- TASK INPUTS -
━━━━━━━━━━━━━━━━

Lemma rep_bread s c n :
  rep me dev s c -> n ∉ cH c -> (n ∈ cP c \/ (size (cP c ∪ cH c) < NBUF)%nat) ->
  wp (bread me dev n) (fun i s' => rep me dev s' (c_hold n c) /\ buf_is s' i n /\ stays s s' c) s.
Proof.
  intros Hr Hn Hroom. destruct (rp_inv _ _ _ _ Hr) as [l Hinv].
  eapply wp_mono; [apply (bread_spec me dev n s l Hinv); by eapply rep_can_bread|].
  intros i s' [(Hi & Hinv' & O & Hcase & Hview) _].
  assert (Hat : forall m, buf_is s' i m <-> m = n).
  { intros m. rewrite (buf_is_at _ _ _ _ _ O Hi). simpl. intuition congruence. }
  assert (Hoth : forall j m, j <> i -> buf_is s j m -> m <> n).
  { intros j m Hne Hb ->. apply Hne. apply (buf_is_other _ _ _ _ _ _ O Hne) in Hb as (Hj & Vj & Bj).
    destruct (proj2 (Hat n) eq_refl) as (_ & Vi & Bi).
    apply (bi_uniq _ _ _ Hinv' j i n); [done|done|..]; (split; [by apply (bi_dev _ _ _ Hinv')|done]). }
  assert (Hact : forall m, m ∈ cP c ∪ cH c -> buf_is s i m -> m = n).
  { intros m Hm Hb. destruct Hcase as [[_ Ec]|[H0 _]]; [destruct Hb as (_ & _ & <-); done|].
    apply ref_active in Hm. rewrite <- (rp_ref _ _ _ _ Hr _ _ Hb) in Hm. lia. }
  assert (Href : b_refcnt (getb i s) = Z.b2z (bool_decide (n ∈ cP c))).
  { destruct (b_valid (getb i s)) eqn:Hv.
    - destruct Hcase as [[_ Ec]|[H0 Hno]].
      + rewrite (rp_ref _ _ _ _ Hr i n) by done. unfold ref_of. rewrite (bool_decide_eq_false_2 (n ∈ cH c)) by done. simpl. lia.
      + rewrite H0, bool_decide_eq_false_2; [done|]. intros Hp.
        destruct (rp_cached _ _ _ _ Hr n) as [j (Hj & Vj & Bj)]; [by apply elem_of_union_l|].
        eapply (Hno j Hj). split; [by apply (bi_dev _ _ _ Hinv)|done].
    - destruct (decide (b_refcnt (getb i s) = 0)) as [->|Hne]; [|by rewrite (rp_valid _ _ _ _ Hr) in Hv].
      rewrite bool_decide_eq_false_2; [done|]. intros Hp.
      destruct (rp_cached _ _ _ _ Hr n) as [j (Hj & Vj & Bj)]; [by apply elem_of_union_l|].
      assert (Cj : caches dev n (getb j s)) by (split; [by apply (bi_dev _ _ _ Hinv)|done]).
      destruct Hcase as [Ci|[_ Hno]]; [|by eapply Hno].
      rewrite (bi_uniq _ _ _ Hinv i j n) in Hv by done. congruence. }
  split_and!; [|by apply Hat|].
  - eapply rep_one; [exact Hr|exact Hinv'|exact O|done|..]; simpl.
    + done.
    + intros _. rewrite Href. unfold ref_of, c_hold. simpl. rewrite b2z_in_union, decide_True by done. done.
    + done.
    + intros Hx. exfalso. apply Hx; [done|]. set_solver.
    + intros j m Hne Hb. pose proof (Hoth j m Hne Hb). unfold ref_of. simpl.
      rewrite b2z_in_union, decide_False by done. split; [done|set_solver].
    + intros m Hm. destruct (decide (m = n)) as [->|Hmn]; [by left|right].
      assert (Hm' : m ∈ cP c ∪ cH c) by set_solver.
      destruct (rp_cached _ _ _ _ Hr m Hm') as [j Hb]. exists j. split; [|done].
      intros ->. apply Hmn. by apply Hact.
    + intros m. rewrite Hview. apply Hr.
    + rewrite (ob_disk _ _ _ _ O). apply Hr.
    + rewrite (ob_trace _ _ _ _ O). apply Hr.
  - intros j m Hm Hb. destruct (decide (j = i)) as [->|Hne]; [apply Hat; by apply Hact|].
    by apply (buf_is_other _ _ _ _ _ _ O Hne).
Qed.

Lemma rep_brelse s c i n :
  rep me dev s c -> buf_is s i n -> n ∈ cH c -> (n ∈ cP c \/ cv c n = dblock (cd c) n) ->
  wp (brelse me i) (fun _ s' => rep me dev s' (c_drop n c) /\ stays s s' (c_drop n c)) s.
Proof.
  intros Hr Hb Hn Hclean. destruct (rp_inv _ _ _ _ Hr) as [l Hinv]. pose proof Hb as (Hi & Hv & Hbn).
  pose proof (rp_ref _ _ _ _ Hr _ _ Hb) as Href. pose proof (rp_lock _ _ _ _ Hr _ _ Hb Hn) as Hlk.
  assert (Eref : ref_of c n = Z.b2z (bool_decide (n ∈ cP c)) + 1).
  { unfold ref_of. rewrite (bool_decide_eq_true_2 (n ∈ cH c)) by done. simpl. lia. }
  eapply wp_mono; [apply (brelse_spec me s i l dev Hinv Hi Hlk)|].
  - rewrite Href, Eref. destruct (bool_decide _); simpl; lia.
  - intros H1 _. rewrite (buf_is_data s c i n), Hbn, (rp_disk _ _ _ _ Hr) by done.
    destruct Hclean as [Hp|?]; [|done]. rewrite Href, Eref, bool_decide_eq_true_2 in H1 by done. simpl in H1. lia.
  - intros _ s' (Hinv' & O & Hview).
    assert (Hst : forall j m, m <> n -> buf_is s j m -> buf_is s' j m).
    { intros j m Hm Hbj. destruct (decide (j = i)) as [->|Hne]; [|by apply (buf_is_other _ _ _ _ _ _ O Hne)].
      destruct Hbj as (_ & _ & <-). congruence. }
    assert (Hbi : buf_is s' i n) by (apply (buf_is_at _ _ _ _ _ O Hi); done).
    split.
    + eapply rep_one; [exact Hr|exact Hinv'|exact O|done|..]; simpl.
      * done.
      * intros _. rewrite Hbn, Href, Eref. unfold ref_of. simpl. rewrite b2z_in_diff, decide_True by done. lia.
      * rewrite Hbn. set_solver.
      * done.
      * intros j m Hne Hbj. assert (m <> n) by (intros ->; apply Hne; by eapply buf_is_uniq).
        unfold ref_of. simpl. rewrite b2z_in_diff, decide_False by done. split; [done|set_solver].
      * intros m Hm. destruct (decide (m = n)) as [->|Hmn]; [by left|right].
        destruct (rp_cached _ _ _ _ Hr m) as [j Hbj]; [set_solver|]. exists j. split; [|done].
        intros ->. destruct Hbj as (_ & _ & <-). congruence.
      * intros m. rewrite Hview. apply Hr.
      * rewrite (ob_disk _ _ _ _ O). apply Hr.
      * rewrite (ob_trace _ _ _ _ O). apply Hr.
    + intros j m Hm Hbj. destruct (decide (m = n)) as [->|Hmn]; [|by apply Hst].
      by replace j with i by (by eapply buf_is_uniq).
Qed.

━━━━━━━━━━━━━━━━

- TASK OBJECTIVE -
Without skipping anything, transcribe every line above exactly.

- RESULT FOR THIS EXERCISE -
Lemma rep_bread s c n :
  rep me dev s c -> n ∉ cH c -> (n ∈ cP c \/ (size (cP c ∪ cH c) < NBUF)%nat) ->
  wp (bread me dev n) (fun i s' => rep me dev s' (c_hold n c) /\ buf_is s' i n /\ stays s s' c) s.
Proof.
  intros Hr Hn Hroom. destruct (rp_inv _ _ _ _ Hr) as [l Hinv].
  eapply wp_mono; [apply (bread_spec me dev n s l Hinv); by eapply rep_can_bread|].
  intros i s' [(Hi & Hinv' & O & Hcase & Hview) _].
  assert (Hat : forall m, buf_is s' i m <-> m = n).
  { intros m. rewrite (buf_is_at _ _ _ _ _ O Hi). simpl. intuition congruence. }
  assert (Hoth : forall j m, j <> i -> buf_is s j m -> m <> n).
  { intros j m Hne Hb ->. apply Hne. apply (buf_is_other _ _ _ _ _ _ O Hne) in Hb as (Hj & Vj & Bj).
    destruct (proj2 (Hat n) eq_refl) as (_ & Vi & Bi).
    apply (bi_uniq _ _ _ Hinv' j i n); [done|done|..]; (split; [by apply (bi_dev _ _ _ Hinv')|done]). }
  assert (Hact : forall m, m ∈ cP c ∪ cH c -> buf_is s i m -> m = n).
  { intros m Hm Hb. destruct Hcase as [[_ Ec]|[H0 _]]; [destruct Hb as (_ & _ & <-); done|].
    apply ref_active in Hm. rewrite <- (rp_ref _ _ _ _ Hr _ _ Hb) in Hm. lia. }
  assert (Href : b_refcnt (getb i s) = Z.b2z (bool_decide (n ∈ cP c))).
  { destruct (b_valid (getb i s)) eqn:Hv.
    - destruct Hcase as [[_ Ec]|[H0 Hno]].
      + rewrite (rp_ref _ _ _ _ Hr i n) by done. unfold ref_of. rewrite (bool_decide_eq_false_2 (n ∈ cH c)) by done. simpl. lia.
      + rewrite H0, bool_decide_eq_false_2; [done|]. intros Hp.
        destruct (rp_cached _ _ _ _ Hr n) as [j (Hj & Vj & Bj)]; [by apply elem_of_union_l|].
        eapply (Hno j Hj). split; [by apply (bi_dev _ _ _ Hinv)|done].
    - destruct (decide (b_refcnt (getb i s) = 0)) as [->|Hne]; [|by rewrite (rp_valid _ _ _ _ Hr) in Hv].
      rewrite bool_decide_eq_false_2; [done|]. intros Hp.
      destruct (rp_cached _ _ _ _ Hr n) as [j (Hj & Vj & Bj)]; [by apply elem_of_union_l|].
      assert (Cj : caches dev n (getb j s)) by (split; [by apply (bi_dev _ _ _ Hinv)|done]).
      destruct Hcase as [Ci|[_ Hno]]; [|by eapply Hno].
      rewrite (bi_uniq _ _ _ Hinv i j n) in Hv by done. congruence. }
  split_and!; [|by apply Hat|].
  - eapply rep_one; [exact Hr|exact Hinv'|exact O|done|..]; simpl.
    + done.
    + intros _. rewrite Href. unfold ref_of, c_hold. simpl. rewrite b2z_in_union, decide_True by done. done.
    + done.
    + intros Hx. exfalso. apply Hx; [done|]. set_solver.
    + intros j m Hne Hb. pose proof (Hoth j m Hne Hb). unfold ref_of. simpl.
      rewrite b2z_in_union, decide_False by done. split; [done|set_solver].
    + intros m Hm. destruct (decide (m = n)) as [->|Hmn]; [by left|right].
      assert (Hm' : m ∈ cP c ∪ cH c) by set_solver.
      destruct (rp_cached _ _ _ _ Hr m Hm') as [j Hb]. exists j. split; [|done].
      intros ->. apply Hmn. by apply Hact.
    + intros m. rewrite Hview. apply Hr.
    + rewrite (ob_disk _ _ _ _ O). apply Hr.
    + rewrite (ob_trace _ _ _ _ O). apply Hr.
  - intros j m Hm Hb. destruct (decide (j = i)) as [->|Hne]; [apply Hat; by apply Hact|].
    by apply (buf_is_other _ _ _ _ _ _ O Hne).
Qed.

Lemma rep_brelse s c i n :
  rep me dev s c -> buf_is s i n -> n ∈ cH c -> (n ∈ cP c \/ cv c n = dblock (cd c) n) ->
  wp (brelse me i) (fun _ s' => rep me dev s' (c_drop n c) /\ stays s s' (c_drop n c)) s.
Proof.
  intros Hr Hb Hn Hclean. destruct (rp_inv _ _ _ _ Hr) as [l Hinv]. pose proof Hb as (Hi & Hv & Hbn).
  pose proof (rp_ref _ _ _ _ Hr _ _ Hb) as Href. pose proof (rp_lock _ _ _ _ Hr _ _ Hb Hn) as Hlk.
  assert (Eref : ref_of c n = Z.b2z (bool_decide (n ∈ cP c)) + 1).
  { unfold ref_of. rewrite (bool_decide_eq_true_2 (n ∈ cH c)) by done. simpl. lia. }
  eapply wp_mono; [apply (brelse_spec me s i l dev Hinv Hi Hlk)|].
  - rewrite Href, Eref. destruct (bool_decide _); simpl; lia.
  - intros H1 _. rewrite (buf_is_data s c i n), Hbn, (rp_disk _ _ _ _ Hr) by done.
    destruct Hclean as [Hp|?]; [|done]. rewrite Href, Eref, bool_decide_eq_true_2 in H1 by done. simpl in H1. lia.
  - intros _ s' (Hinv' & O & Hview).
    assert (Hst : forall j m, m <> n -> buf_is s j m -> buf_is s' j m).
    { intros j m Hm Hbj. destruct (decide (j = i)) as [->|Hne]; [|by apply (buf_is_other _ _ _ _ _ _ O Hne)].
      destruct Hbj as (_ & _ & <-). congruence. }
    assert (Hbi : buf_is s' i n) by (apply (buf_is_at _ _ _ _ _ O Hi); done).
    split.
    + eapply rep_one; [exact Hr|exact Hinv'|exact O|done|..]; simpl.
      * done.
      * intros _. rewrite Hbn, Href, Eref. unfold ref_of. simpl. rewrite b2z_in_diff, decide_True by done. lia.
      * rewrite Hbn. set_solver.
      * done.
      * intros j m Hne Hbj. assert (m <> n) by (intros ->; apply Hne; by eapply buf_is_uniq).
        unfold ref_of. simpl. rewrite b2z_in_diff, decide_False by done. split; [done|set_solver].
      * intros m Hm. destruct (decide (m = n)) as [->|Hmn]; [by left|right].
        destruct (rp_cached _ _ _ _ Hr m) as [j Hbj]; [set_solver|]. exists j. split; [|done].
        intros ->. destruct Hbj as (_ & _ & <-). congruence.
      * intros m. rewrite Hview. apply Hr.
      * rewrite (ob_disk _ _ _ _ O). apply Hr.
      * rewrite (ob_trace _ _ _ _ O). apply Hr.
    + intros j m Hm Hbj. destruct (decide (m = n)) as [->|Hmn]; [|by apply Hst].
      by replace j with i by (by eapply buf_is_uniq).
Qed.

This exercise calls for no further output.